- The task
All entries should be printed precisely as written.

- Collected data
★ ★ ★ ★ ★

(* ===== verification/RpcQueue.v ===== *)
(** The request queue of a Solana RPC endpoint
    (web/apps/web/src/lib/solana/rpc-rate-limit.ts, first half): priorities, the rolling
    dispatch window, the cooldown after a rate limit, the single recovery probe, and the
    retry loop of one read.

    [RpcEndpointState] is the record of the source. A [World] is that state with what
    lives outside of it: the requests under way, the promises settled so far, the times
    of all dispatches and the number of clock readings made. Everything the event loop
    may run next is an [event]: a new request, a settled response (the [then] or [catch]
    callback), its [finally] callback, the timer. [step] runs one, [reachable] closes
    under all of them, in any order.

    [clock n] is the [n]-th value [Date.now()] returns. [Number(string)] and
    [Date.parse] are arguments, as is the jitter [Math.floor(Math.random() * 125)]. A delay
    is an integer; an infinite one is written [2 ^ 1024], above every finite double. *)
From S2P Require Import Prelude JsString JsMap F64.
From Stdlib Require Import Floats.SpecFloat.

(** ** Constants *)
Definition DEFAULT_FRONTEND_SOLANA_RPC_MAX_REQUESTS_PER_WINDOW := 5.
Definition FRONTEND_SOLANA_RPC_WINDOW_MS := 1000.
Definition FRONTEND_SOLANA_RPC_MAX_READ_ATTEMPTS := 3.
Definition FRONTEND_SOLANA_RPC_RETRY_BASE_DELAY_MS := 250.
Definition FRONTEND_SOLANA_RPC_RETRY_MAX_DELAY_MS := 2000.
Definition FRONTEND_SOLANA_RPC_RETRY_JITTER_MS := 125.

Definition RECENTLY_CACHEABLE_RPC_METHODS : list string :=
  ["getAccountInfo"; "getBalance"; "getBlockHeight"; "getLatestBlockhash"; "getMultipleAccounts";
   "getProgramAccounts"; "getProgramAccountsV2"; "getTokenAccountsByOwner"]%string.
Definition RETRYABLE_RPC_METHODS : list string := RECENTLY_CACHEABLE_RPC_METHODS.
Definition TRANSACTION_CRITICAL_RPC_METHODS : list string :=
  ["getBlockHeight"; "getLatestBlockhash"; "getSignatureStatuses"; "sendTransaction";
   "simulateTransaction"]%string.
Definition BACKGROUND_RPC_METHODS : list string := ["getSignaturesForAddress"%string].

Definition has (set : list string) (name : string) : bool := existsb (String.eqb name) set.

(** ** Data *)
(** [headers] holds the combined headers under their lower-case names, as [Headers] does. *)
Record Response := {
  status : Z;
  headers : list (string * string);
  ok : bool;
  statusText : string;
  responseText : string;
}.

Inductive Outcome := Resolved (response : Response) | Rejected (error : exn).

Record RpcQueueEntry := { priority : Z; sequence : Z }.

★ ★ ★ ★ ★

- Written answer
(* ===== verification/RpcQueue.v ===== *)
(** The request queue of a Solana RPC endpoint
    (web/apps/web/src/lib/solana/rpc-rate-limit.ts, first half): priorities, the rolling
    dispatch window, the cooldown after a rate limit, the single recovery probe, and the
    retry loop of one read.

    [RpcEndpointState] is the record of the source. A [World] is that state with what
    lives outside of it: the requests under way, the promises settled so far, the times
    of all dispatches and the number of clock readings made. Everything the event loop
    may run next is an [event]: a new request, a settled response (the [then] or [catch]
    callback), its [finally] callback, the timer. [step] runs one, [reachable] closes
    under all of them, in any order.

    [clock n] is the [n]-th value [Date.now()] returns. [Number(string)] and
    [Date.parse] are arguments, as is the jitter [Math.floor(Math.random() * 125)]. A delay
    is an integer; an infinite one is written [2 ^ 1024], above every finite double. *)
From S2P Require Import Prelude JsString JsMap F64.
From Stdlib Require Import Floats.SpecFloat.

(** ** Constants *)
Definition DEFAULT_FRONTEND_SOLANA_RPC_MAX_REQUESTS_PER_WINDOW := 5.
Definition FRONTEND_SOLANA_RPC_WINDOW_MS := 1000.
Definition FRONTEND_SOLANA_RPC_MAX_READ_ATTEMPTS := 3.
Definition FRONTEND_SOLANA_RPC_RETRY_BASE_DELAY_MS := 250.
Definition FRONTEND_SOLANA_RPC_RETRY_MAX_DELAY_MS := 2000.
Definition FRONTEND_SOLANA_RPC_RETRY_JITTER_MS := 125.

Definition RECENTLY_CACHEABLE_RPC_METHODS : list string :=
  ["getAccountInfo"; "getBalance"; "getBlockHeight"; "getLatestBlockhash"; "getMultipleAccounts";
   "getProgramAccounts"; "getProgramAccountsV2"; "getTokenAccountsByOwner"]%string.
Definition RETRYABLE_RPC_METHODS : list string := RECENTLY_CACHEABLE_RPC_METHODS.
Definition TRANSACTION_CRITICAL_RPC_METHODS : list string :=
  ["getBlockHeight"; "getLatestBlockhash"; "getSignatureStatuses"; "sendTransaction";
   "simulateTransaction"]%string.
Definition BACKGROUND_RPC_METHODS : list string := ["getSignaturesForAddress"%string].

Definition has (set : list string) (name : string) : bool := existsb (String.eqb name) set.

(** ** Data *)
(** [headers] holds the combined headers under their lower-case names, as [Headers] does. *)
Record Response := {
  status : Z;
  headers : list (string * string);
  ok : bool;
  statusText : string;
  responseText : string;
}.

Inductive Outcome := Resolved (response : Response) | Rejected (error : exn).

Record RpcQueueEntry := { priority : Z; sequence : Z }.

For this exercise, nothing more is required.